Stored items »
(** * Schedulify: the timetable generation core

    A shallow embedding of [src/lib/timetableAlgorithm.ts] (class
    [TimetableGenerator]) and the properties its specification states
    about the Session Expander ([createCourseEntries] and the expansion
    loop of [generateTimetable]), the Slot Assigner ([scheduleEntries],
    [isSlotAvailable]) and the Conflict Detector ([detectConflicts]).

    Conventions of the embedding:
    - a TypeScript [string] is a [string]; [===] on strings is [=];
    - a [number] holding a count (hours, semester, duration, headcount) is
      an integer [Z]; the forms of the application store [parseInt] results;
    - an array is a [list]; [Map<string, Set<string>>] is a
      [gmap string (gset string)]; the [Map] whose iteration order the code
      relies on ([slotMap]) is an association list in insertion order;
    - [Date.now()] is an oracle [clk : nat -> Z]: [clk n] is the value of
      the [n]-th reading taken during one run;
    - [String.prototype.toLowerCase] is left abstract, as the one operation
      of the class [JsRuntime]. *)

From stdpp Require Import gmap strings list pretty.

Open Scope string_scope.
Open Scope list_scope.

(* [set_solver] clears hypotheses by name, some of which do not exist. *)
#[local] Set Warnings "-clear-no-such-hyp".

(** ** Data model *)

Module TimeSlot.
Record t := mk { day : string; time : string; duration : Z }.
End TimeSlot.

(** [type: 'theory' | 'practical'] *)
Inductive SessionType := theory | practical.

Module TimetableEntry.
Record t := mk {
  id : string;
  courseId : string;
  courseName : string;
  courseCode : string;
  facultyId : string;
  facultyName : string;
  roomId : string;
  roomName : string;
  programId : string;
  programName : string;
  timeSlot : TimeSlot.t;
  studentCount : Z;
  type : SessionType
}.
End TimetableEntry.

Task »
Transcribe the data. Leave every line exactly as it is.

Reply to the exercise »
(** * Schedulify: the timetable generation core

    A shallow embedding of [src/lib/timetableAlgorithm.ts] (class
    [TimetableGenerator]) and the properties its specification states
    about the Session Expander ([createCourseEntries] and the expansion
    loop of [generateTimetable]), the Slot Assigner ([scheduleEntries],
    [isSlotAvailable]) and the Conflict Detector ([detectConflicts]).

    Conventions of the embedding:
    - a TypeScript [string] is a [string]; [===] on strings is [=];
    - a [number] holding a count (hours, semester, duration, headcount) is
      an integer [Z]; the forms of the application store [parseInt] results;
    - an array is a [list]; [Map<string, Set<string>>] is a
      [gmap string (gset string)]; the [Map] whose iteration order the code
      relies on ([slotMap]) is an association list in insertion order;
    - [Date.now()] is an oracle [clk : nat -> Z]: [clk n] is the value of
      the [n]-th reading taken during one run;
    - [String.prototype.toLowerCase] is left abstract, as the one operation
      of the class [JsRuntime]. *)

From stdpp Require Import gmap strings list pretty.

Open Scope string_scope.
Open Scope list_scope.

(* [set_solver] clears hypotheses by name, some of which do not exist. *)
#[local] Set Warnings "-clear-no-such-hyp".

(** ** Data model *)

Module TimeSlot.
Record t := mk { day : string; time : string; duration : Z }.
End TimeSlot.

(** [type: 'theory' | 'practical'] *)
Inductive SessionType := theory | practical.

Module TimetableEntry.
Record t := mk {
  id : string;
  courseId : string;
  courseName : string;
  courseCode : string;
  facultyId : string;
  facultyName : string;
  roomId : string;
  roomName : string;
  programId : string;
  programName : string;
  timeSlot : TimeSlot.t;
  studentCount : Z;
  type : SessionType
}.
End TimetableEntry.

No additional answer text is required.